**Stored data entries:**
Lemma trapped_to_resolved_witness :
  CachedParams empty_state !! params_id shell_params = None ∧
  "lang" ∈ Object_keys shell_params ∧
  "lang" ∈ ({[ "lang" ]} : gset string) ∧
  ("lang" ∉ promise_members) ∧
  (let σ1 := (makeErroringRootParams promise_members shell_params {[ "lang" ]}
               shell_store (PrerenderStorePPR 0) empty_state).2 in
  let ev := EvPostponeWithTracking "/[lang]/[locale]" "`rootParams.lang`" 0 in
  let σn := run_accesses describe_access 0 "lang" [ARead; ARead] σ1 in
  let σ2 := (write 0 "lang" (VString "fr") σn).2 in
  let σ3 := run_accesses describe_access 0 "lang"
              [ARead; AWrite (VString "de"); ARead] σ2 in
  own_slot σ1 0 "lang" = Some (AccessorSlot 0 "lang" shell_store (PrerenderStorePPR 0) true true) ∧
  σn = add_event ev (add_event ev σ1) ∧
  own_slot σ2 0 "lang" = Some (DataSlot (VString "fr") true true true) ∧
  own_slot σ3 0 "lang" = Some (DataSlot (VString "de") true true true) ∧
  events σ3 = events σn ∧
  read describe_access 0 "lang" σ3 = (Normal (Own (VString "de")), σ3)).
Proof.
  assert (H0 : CachedParams empty_state !! params_id shell_params = None) by reflexivity.
  assert (H1 : "lang" ∈ Object_keys shell_params) by (vm_compute; set_solver).
  assert (H2 : "lang" ∈ ({[ "lang" ]} : gset string)) by set_solver.
  assert (H3 : "lang" ∉ promise_members) by (vm_compute; set_solver).
  split; [exact H0|]. split; [exact H1|]. split; [exact H2|]. split; [exact H3|].
  destruct (trapped_to_resolved promise_members describe_access shell_params
              {[ "lang" ]} shell_store (PrerenderStorePPR 0) empty_state "lang"
              H0 H1 H2 H3) as [Ha Hn].
  destruct (Hn 2) as (Hσn & _ & Hw).
  destruct (Hw (VString "fr") [ARead; AWrite (VString "de"); ARead])
    as (Hk2 & Hev2 & Hk3 & Hev3 & Hr).
  cbv zeta. split; [exact Ha|]. split; [exact Hσn|]. split; [exact Hk2|].
  split; [exact Hk3|]. split; [exact (eq_trans Hev3 Hev2)|]. exact Hr.
Defined.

**PROBLEM DESCRIPTION:**
Output the lines of the records above exactly as they appear, from the line containing "events σ3 = events σn ∧" through the line containing "cbv zeta. split;".

**RESULT:**
  events σ3 = events σn ∧
  read describe_access 0 "lang" σ3 = (Normal (Own (VString "de")), σ3)).
Proof.
  assert (H0 : CachedParams empty_state !! params_id shell_params = None) by reflexivity.
  assert (H1 : "lang" ∈ Object_keys shell_params) by (vm_compute; set_solver).
  assert (H2 : "lang" ∈ ({[ "lang" ]} : gset string)) by set_solver.
  assert (H3 : "lang" ∉ promise_members) by (vm_compute; set_solver).
  split; [exact H0|]. split; [exact H1|]. split; [exact H2|]. split; [exact H3|].
  destruct (trapped_to_resolved promise_members describe_access shell_params
              {[ "lang" ]} shell_store (PrerenderStorePPR 0) empty_state "lang"
              H0 H1 H2 H3) as [Ha Hn].
  destruct (Hn 2) as (Hσn & _ & Hw).
  destruct (Hw (VString "fr") [ARead; AWrite (VString "de"); ARead])
    as (Hk2 & Hev2 & Hk3 & Hev3 & Hr).
  cbv zeta. split; [exact Ha|]. split; [exact Hσn|]. split; [exact Hk2|].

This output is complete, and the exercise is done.